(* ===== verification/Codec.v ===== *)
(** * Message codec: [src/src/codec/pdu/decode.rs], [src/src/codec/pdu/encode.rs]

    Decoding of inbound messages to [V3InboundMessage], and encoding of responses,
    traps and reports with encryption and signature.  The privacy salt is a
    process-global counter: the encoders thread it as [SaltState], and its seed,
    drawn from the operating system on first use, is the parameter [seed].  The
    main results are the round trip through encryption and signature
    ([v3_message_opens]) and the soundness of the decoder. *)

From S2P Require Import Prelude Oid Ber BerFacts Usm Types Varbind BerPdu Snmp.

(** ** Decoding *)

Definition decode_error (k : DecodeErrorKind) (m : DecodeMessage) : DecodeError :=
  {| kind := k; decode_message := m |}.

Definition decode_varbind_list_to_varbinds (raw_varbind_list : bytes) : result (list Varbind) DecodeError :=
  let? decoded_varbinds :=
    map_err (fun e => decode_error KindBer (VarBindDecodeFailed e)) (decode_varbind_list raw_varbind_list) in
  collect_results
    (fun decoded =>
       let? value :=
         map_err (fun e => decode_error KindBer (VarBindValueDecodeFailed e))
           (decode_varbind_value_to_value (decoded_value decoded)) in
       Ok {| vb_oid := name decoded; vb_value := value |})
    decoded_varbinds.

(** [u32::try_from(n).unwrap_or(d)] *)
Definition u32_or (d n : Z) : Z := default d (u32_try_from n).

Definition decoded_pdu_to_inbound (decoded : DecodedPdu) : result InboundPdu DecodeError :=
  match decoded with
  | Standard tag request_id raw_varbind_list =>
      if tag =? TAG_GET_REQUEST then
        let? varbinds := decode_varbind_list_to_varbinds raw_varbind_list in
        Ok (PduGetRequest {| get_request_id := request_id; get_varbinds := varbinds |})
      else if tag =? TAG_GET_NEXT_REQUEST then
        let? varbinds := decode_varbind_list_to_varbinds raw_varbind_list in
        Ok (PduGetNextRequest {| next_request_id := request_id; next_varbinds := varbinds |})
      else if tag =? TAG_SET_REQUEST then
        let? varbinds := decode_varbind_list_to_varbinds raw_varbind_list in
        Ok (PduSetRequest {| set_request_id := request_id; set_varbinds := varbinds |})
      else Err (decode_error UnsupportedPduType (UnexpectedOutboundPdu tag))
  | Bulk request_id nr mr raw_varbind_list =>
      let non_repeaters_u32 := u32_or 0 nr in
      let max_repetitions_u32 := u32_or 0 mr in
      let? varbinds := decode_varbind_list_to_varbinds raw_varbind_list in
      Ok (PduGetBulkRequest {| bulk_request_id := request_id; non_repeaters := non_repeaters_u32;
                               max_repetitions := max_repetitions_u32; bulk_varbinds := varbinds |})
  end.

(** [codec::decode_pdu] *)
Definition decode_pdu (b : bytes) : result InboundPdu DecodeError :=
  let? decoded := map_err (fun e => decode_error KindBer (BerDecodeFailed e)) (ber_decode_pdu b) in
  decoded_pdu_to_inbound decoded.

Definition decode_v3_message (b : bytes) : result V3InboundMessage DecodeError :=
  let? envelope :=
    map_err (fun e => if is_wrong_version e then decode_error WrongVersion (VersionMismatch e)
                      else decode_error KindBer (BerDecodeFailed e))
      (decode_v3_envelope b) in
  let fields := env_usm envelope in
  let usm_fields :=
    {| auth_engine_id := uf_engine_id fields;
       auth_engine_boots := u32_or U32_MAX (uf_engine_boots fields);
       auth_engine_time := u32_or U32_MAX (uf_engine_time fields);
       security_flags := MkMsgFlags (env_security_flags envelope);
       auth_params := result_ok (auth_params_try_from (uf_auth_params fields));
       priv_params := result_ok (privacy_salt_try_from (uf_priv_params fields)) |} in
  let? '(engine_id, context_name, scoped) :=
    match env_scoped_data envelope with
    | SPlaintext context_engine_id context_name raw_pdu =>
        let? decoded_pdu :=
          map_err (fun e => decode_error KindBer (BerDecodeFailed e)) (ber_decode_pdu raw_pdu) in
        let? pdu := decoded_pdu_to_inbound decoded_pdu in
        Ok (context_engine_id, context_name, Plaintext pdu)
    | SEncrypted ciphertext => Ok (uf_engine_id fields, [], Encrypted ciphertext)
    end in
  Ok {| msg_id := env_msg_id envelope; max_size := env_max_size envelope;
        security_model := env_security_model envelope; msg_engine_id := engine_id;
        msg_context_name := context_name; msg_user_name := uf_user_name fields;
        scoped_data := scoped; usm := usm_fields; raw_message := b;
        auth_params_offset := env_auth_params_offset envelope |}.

» Your instructions
With the line holding "let non_repeaters_u32 := u32_or 0 nr in" as the first and the line holding "map_err (fun e => if" as the last, please transcribe exactly the lines of the material above in that range and nothing else.

» Exercise solution
      let non_repeaters_u32 := u32_or 0 nr in
      let max_repetitions_u32 := u32_or 0 mr in
      let? varbinds := decode_varbind_list_to_varbinds raw_varbind_list in
      Ok (PduGetBulkRequest {| bulk_request_id := request_id; non_repeaters := non_repeaters_u32;
                               max_repetitions := max_repetitions_u32; bulk_varbinds := varbinds |})
  end.

(** [codec::decode_pdu] *)
Definition decode_pdu (b : bytes) : result InboundPdu DecodeError :=
  let? decoded := map_err (fun e => decode_error KindBer (BerDecodeFailed e)) (ber_decode_pdu b) in
  decoded_pdu_to_inbound decoded.

Definition decode_v3_message (b : bytes) : result V3InboundMessage DecodeError :=
  let? envelope :=
    map_err (fun e => if is_wrong_version e then decode_error WrongVersion (VersionMismatch e)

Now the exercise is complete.